Lemma load_pool_entry_ok id r entry r' :
  load_pool_entry server world native_pin id r = (Ok entry, r') →
  rx_segment_states r' = rx_segment_states r ∧ rx_token_cache r' = rx_token_cache r ∧
  rx_pool_cache r' = <[id := entry]> (rx_pool_cache r) ∧
  (rx_pool_cache r !! id = Some entry ∨
   rx_pool_cache r !! id = None ∧ loaded id (ce_pool_state entry) (ce_component entry) ∧
     ce_backend entry = PoolBackend_from_component (ce_component entry)).
Proof.
  unfold load_pool_entry. rewrite gets_bind. destruct (rx_pool_cache r !! id) as [e|] eqn:Hid.
  { intros [= <- <-]. split_and!; [done|done|by rewrite insert_id|by left]. }
  destruct (native_pin ≫= λ pin, pool_by_id_from_published pin id) as [[st c]|] eqn:Hpin.
  { intros (Hst & Hc & Hb & ->)%cache_new_pool_ok. split_and!; [done|done|done|]. right.
    split; [done|]. rewrite Hst, Hc. split; [|done]. left.
    apply bind_Some in Hpin as (pin & Hpin & Hst'). by exists pin. }
  rewrite stateR_bind_ok. intros (req & r1 & (Hs1 & Ht1 & Hp1)%await_requirements_moves & Hrun).
  apply stateR_bind_ok in Hrun as (u & r2 & (Hs2 & Ht2 & Hp2)%extend_guard_ok & Hrun).
  apply stateR_bind_ok in Hrun as (found & r3 & Hfound & Hrun).
  pose proof (await_pool_moves _ _ _ _ Hfound) as (Hs3 & Ht3 & Hp3).
  apply lift_bind_ok in Hrun as ([st c] & ->%ok_or_ok & Hrun).
  apply lift_bind_ok in Hrun as (st' & Hst' & (Hst & Hc & Hb & ->)%cache_new_pool_ok).
  simpl. rewrite Hs3, Ht3, Hp3, Hs2, Ht2, Hp2, Hs1, Ht1, Hp1. split_and!; [done|done|done|].
  right. split; [done|]. rewrite Hst, Hc. split; [|done]. right. exists st.
  split; [by eapply await_pool_ok|done].
Qed.

Lemma token_cache_get_ok address pin r token r' :
  token_cache_get world address pin r = (Ok token, r') →
  rx_segment_states r' = rx_segment_states r ∧ rx_pool_cache r' = rx_pool_cache r ∧
  rx_token_cache r ⊆ rx_token_cache r' ∧ rx_token_cache r' !! address = Some token.
Proof.
  unfold token_cache_get. rewrite gets_bind.
  destruct (rx_token_cache r !! address) as [t|] eqn:Hat; [by intros [= <- <-]|].
  destruct pin as [pin|].
  - intros (t & _ & [= <- <-])%lift_bind_ok. simpl.
    split_and!; [done|done|by apply insert_subseteq|apply lookup_insert_eq].
  - rewrite stateR_bind_ok. intros (w & r1 & (Hs & Ht & Hp & _)%await_ok & Hrun).
    apply lift_bind_ok in Hrun as (found & _ & (t & _ & [= <- <-])%lift_bind_ok). simpl.
    rewrite Hs, Ht, Hp. split_and!; [done|done|by apply insert_subseteq|apply lookup_insert_eq].
Qed.

Lemma simulate_swap_ok request r pre amount new r' :
  simulate_swap world request r = (Ok (pre, (amount, new)), r') →
  rx_segment_states r' = rx_segment_states r ∧ rx_token_cache r' = rx_token_cache r ∧
  rx_pool_cache r' = rx_pool_cache r ∧ pre = sr_pool_state request ∧
  get_amount_out (sr_pool_state request) (sr_amount_in_for_sim request) (sr_token_in request)
    (sr_token_out request) = Ok (amount, new).
Proof.
  unfold simulate_swap. rewrite stateR_bind_ok.
  intros (w & r1 & (Hs & Ht & Hp & _)%await_ok & Hrun). destruct (rw_worker_failure w); [done|].
  apply lift_bind_ok in Hrun as ([a n] & Hsim & [= <- <- <- <-]).
  split_and!; [done|done|done|done|]. destruct (get_amount_out _ _ _ _); [|done].
  by injection Hsim as ->.
Qed.

(** ** The pools of a route, run swap by swap *)

(** The token a swap is simulated with. *)
Definition swap_token (tokens : gmap Bytes Token) (swap : ResimulatedSwapInternal)
    (address : Bytes) : option Token :=
  tokens !! map_swap_token server address
    (is_native_protocol_allowlisted (protocol_system (rs_component swap))
       (set_native_token_protocol_allowlist (rv_settings server))).

(** The state a swap starts from: what the pool's last swap left, or what was loaded. *)
Definition starts_from (known : gmap string (ProtocolSim * ProtocolComponent))
    (swap : ResimulatedSwapInternal) : Prop :=
  let id := pr_component_id (rs_pool swap) in
  match known !! id with
  | Some entry => entry = (rs_pool_state swap, rs_component swap)
  | None => loaded id (rs_pool_state swap) (rs_component swap)
  end.

Inductive replays (tokens : gmap Bytes Token) :
    gmap string (ProtocolSim * ProtocolComponent) → list ResimulatedSwapInternal →
    gmap string (ProtocolSim * ProtocolComponent) → Prop :=
| replays_nil known : replays tokens known [] known
| replays_cons known swap swaps final token_in token_out after :
    starts_from known swap →
    rs_backend swap = PoolBackend_from_component (rs_component swap) →
    swap_token tokens swap (rs_token_in swap) = Some token_in →
    swap_token tokens swap (rs_token_out swap) = Some token_out →
    get_amount_out (rs_pool_state swap) (rs_amount_in swap) token_in token_out =
      Ok (rs_expected_amount_out swap, after) →
    replays tokens
      (<[pr_component_id (rs_pool swap) := (after, rs_component swap)]> known) swaps final →
    replays tokens known (swap :: swaps) final.

Lemma replays_mono tokens tokens' known swaps final :
  tokens ⊆ tokens' → replays tokens known swaps final → replays tokens' known swaps final.
Proof.
  intros Hsub. induction 1 as [|known swap swaps final tin tout after Hst Hb Hin Hout Hsim _ IH];
    [constructor|].
  apply (replays_cons _ _ _ _ _ tin tout after); try done; by eapply lookup_weaken.
Qed.

Lemma replays_app tokens known swaps1 known1 swaps2 final :
  replays tokens known swaps1 known1 → replays tokens known1 swaps2 final →
  replays tokens known (swaps1 ++ swaps2) final.
Proof. induction 1; [done|]. intros. simpl. by eapply replays_cons; eauto. Qed.

(** Every pool of a replay was loaded, when it was first used. *)
Lemma replays_loaded tokens known swaps final :
  replays tokens known swaps final →
  (∀ id, is_Some (known !! id) → ∃ st c, loaded id st c) →
  Forall (λ swap, ∃ st c, loaded (pr_component_id (rs_pool swap)) st c) swaps.
Proof.
  induction 1 as [|known swap swaps final tin tout after Hst _ _ _ _ _ IH]; intros Hknown;
    [constructor|].
  assert (∃ st c, loaded (pr_component_id (rs_pool swap)) st c) as Hload.
  { unfold starts_from in Hst. destruct (known !! _) eqn:E; [by apply Hknown; rewrite E|eauto]. }
  constructor; [done|]. apply IH. intros id.
  destruct (decide (pr_component_id (rs_pool swap) = id)) as [<-|Hne]; [done|].
  rewrite lookup_insert_ne by done. apply Hknown.
Qed.

(** The simulator once the swaps [run] have been simulated, and the pools they left. *)
Record ran (run : list ResimulatedSwapInternal)
    (known : gmap string (ProtocolSim * ProtocolComponent)) (r : RouteResimulator) : Prop := {
  ran_replays : replays (rx_token_cache r) ∅ run known;
  ran_cache : ∀ id, (λ e, (ce_pool_state e, ce_component e)) <$> rx_pool_cache r !! id
                    = known !! id;
  ran_backends : map_Forall (λ _ e,
    ce_backend e = PoolBackend_from_component (ce_component e)) (rx_pool_cache r);
}.

(** What a simulated swap keeps of the allocated one. *)
Definition swap_run (a : AllocatedSwap) (swap : ResimulatedSwapInternal) : Prop :=
  rs_pool swap = as_pool a ∧ rs_token_in swap = as_token_in a ∧
  rs_token_out swap = as_token_out a ∧ rs_split_bps swap = as_split_bps a ∧
  rs_amount_in swap = as_amount_in a.

Lemma simulate_allocated_swap_ok a run known r swap r' :
  simulate_allocated_swap server world native_pin a r = (Ok swap, r') → ran run known r →
  rx_segment_states r' = rx_segment_states r ∧ swap_run a swap ∧
  (0 < rs_expected_amount_out swap)%N ∧ ∃ known', ran (run ++ [swap]) known' r'.
Proof.
  unfold simulate_allocated_swap. intros Hrun [Hrep Hcache Hback].
  apply stateR_bind_ok in Hrun as (entry & r1 & (Hs1 & Ht1 & Hp1 & Hload)%load_pool_entry_ok & Hrun).
  apply lift_bind_ok in Hrun as (u & _ & Hrun).
  apply lift_bind_ok in Hrun as (keep & Hkeep & Hrun).
  apply seq_ok in Hkeep as [_ [= <-]].
  apply stateR_bind_ok in Hrun as (tin & r2 & (Hs2 & Hp2 & Ht2 & Hin)%token_cache_get_ok & Hrun).
  apply stateR_bind_ok in Hrun as (tout & r3 & (Hs3 & Hp3 & Ht3 & Hout)%token_cache_get_ok & Hrun).
  rewrite gets_bind in Hrun.
  apply stateR_bind_ok in Hrun as ([pre [amount new]] & r4 &
    (Hs4 & Ht4 & Hp4 & -> & Hsim)%simulate_swap_ok & Hrun).
  apply lift_bind_ok in Hrun as (expected & Hexp & Hrun).
  unfold require_non_zero_amount_out in Hexp.
  apply seq_ok in Hexp as [Hpos%ensure_ok%negb_true_iff%N.eqb_neq [= <-]].
  injection Hrun as <- <-. simpl in *.
  split; [congruence|]. split; [done|]. split; [lia|].
  set (id := pr_component_id (as_pool a)) in *.
  assert (Hb : ce_backend entry = PoolBackend_from_component (ce_component entry)).
  { destruct Hload as [Hid|(_ & _ & Hb)]; [by apply (Hback id)|done]. }
  exists (<[id := (new, ce_component entry)]> known). split; simpl.
  - assert (Hsub : rx_token_cache r ⊆ rx_token_cache r4).
    { rewrite Ht4, <- Ht1. by etrans. }
    eapply replays_app; [by eapply replays_mono|].
    eapply (replays_cons _ _ _ _ _ tin tout new); simpl; [| |by rewrite ?Ht4; eapply lookup_weaken|
      by rewrite Ht4|exact Hsim|constructor].
    + unfold starts_from. simpl. fold id. specialize (Hcache id).
      destruct Hload as [Hid|(Hid & Hl & _)]; rewrite Hid in Hcache; simpl in Hcache;
        by rewrite <- Hcache.
    + done.
  - intros id'. rewrite Hp4, Hp3, Hp2, Hp1. destruct (decide (id = id')) as [<-|Hne].
    + by rewrite !lookup_insert_eq.
    + rewrite !lookup_insert_ne by done. apply Hcache.
  - rewrite Hp4, Hp3, Hp2, Hp1. apply map_Forall_insert_2; [done|].
    by apply map_Forall_insert_2.
Qed.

==================================================

• [Assigned task] For the entries, state the number of lines that include the string "induction". Add no other words.

• [Result of the task] 3